◆ Work instruction: Which lines of the records contain the word "Program"? Show each of them.

(Stored data entries)
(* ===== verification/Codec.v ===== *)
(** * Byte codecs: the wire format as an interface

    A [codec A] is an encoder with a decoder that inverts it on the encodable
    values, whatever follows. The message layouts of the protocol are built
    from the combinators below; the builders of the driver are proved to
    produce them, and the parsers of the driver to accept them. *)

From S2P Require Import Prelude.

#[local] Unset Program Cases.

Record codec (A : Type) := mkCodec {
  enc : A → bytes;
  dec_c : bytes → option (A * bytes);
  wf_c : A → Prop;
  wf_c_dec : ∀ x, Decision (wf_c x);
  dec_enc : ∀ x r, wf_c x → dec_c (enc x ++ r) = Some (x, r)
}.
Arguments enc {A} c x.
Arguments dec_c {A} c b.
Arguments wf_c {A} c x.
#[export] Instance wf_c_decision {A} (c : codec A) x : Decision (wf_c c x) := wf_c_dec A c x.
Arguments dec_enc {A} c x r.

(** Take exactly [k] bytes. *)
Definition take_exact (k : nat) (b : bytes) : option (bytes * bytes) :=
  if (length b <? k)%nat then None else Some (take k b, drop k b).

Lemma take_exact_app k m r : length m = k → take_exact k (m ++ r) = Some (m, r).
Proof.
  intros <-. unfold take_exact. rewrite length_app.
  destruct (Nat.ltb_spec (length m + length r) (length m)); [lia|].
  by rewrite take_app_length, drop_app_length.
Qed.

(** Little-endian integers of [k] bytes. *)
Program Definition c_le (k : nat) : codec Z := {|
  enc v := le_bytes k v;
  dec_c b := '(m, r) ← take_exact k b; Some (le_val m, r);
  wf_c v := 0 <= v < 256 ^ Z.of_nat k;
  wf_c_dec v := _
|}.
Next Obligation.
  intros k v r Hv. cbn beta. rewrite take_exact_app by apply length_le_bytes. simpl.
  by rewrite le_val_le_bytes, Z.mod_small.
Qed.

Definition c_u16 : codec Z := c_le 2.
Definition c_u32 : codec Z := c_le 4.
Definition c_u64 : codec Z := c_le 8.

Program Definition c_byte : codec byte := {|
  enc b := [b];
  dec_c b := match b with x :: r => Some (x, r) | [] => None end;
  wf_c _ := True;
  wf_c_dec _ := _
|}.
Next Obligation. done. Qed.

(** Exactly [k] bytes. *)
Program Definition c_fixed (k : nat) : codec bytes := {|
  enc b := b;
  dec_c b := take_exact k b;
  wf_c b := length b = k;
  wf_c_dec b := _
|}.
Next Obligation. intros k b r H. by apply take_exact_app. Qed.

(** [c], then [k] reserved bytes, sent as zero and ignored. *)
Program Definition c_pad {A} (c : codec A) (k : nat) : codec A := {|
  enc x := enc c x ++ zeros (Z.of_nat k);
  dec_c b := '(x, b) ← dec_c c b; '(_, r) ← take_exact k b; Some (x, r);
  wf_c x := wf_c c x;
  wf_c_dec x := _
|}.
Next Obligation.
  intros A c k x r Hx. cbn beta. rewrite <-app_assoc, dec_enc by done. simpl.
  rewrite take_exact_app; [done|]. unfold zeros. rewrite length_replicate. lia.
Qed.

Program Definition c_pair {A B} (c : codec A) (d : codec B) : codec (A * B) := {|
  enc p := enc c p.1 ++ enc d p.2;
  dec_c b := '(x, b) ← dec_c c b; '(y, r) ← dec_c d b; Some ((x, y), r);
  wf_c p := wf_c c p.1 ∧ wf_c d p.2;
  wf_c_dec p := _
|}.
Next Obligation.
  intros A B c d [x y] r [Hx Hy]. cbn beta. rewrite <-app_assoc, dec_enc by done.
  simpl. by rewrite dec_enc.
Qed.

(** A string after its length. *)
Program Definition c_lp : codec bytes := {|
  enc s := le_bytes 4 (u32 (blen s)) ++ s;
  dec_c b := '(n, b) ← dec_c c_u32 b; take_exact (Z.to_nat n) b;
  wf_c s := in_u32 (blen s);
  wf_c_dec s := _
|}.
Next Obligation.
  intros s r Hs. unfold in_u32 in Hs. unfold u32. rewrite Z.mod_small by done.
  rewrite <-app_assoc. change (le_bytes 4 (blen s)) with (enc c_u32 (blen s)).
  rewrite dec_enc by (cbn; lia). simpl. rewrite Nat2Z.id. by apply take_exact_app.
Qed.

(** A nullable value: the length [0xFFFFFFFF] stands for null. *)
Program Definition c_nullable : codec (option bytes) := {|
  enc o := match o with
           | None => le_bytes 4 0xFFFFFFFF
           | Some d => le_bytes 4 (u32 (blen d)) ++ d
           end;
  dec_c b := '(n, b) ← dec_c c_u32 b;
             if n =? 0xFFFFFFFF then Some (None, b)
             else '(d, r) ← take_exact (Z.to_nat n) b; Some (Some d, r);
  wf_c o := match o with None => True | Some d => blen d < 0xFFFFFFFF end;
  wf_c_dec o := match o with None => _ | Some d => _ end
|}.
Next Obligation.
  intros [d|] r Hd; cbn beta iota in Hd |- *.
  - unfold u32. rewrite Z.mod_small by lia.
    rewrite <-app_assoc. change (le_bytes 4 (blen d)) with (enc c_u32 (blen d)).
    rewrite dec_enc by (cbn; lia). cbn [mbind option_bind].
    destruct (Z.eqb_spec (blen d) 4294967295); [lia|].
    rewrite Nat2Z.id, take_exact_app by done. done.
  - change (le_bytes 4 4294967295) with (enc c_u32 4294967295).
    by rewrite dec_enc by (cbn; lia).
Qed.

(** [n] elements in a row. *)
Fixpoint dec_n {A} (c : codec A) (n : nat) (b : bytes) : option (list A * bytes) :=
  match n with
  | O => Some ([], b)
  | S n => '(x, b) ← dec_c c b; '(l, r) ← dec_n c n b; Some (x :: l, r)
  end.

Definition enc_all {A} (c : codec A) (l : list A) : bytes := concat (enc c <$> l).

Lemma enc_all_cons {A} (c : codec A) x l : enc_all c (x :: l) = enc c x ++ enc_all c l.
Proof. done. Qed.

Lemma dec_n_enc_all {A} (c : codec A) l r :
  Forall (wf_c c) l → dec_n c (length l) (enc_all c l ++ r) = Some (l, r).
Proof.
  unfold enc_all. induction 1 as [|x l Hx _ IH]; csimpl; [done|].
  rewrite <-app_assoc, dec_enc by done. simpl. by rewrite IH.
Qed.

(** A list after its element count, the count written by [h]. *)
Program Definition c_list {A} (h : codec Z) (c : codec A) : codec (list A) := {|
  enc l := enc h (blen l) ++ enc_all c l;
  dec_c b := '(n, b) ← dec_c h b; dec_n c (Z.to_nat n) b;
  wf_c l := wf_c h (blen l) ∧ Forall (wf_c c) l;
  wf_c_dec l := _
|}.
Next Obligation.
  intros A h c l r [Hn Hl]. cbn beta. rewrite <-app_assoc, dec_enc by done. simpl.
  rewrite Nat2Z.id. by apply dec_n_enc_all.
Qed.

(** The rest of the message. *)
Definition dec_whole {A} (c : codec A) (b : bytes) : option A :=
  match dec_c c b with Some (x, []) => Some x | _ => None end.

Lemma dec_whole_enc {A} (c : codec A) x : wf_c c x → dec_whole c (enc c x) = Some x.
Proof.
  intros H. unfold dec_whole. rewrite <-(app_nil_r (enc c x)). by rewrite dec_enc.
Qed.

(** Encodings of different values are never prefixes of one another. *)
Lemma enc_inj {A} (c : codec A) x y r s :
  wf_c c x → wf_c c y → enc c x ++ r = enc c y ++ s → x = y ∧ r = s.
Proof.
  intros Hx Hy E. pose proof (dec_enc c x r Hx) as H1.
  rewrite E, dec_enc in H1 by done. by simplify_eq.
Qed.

◆ Expected output:
#[local] Unset Program Cases.
Program Definition c_le (k : nat) : codec Z := {|
Program Definition c_byte : codec byte := {|
Program Definition c_fixed (k : nat) : codec bytes := {|
Program Definition c_pad {A} (c : codec A) (k : nat) : codec A := {|
Program Definition c_pair {A B} (c : codec A) (d : codec B) : codec (A * B) := {|
Program Definition c_lp : codec bytes := {|
Program Definition c_nullable : codec (option bytes) := {|
Program Definition c_list {A} (h : codec Z) (c : codec A) : codec (list A) := {|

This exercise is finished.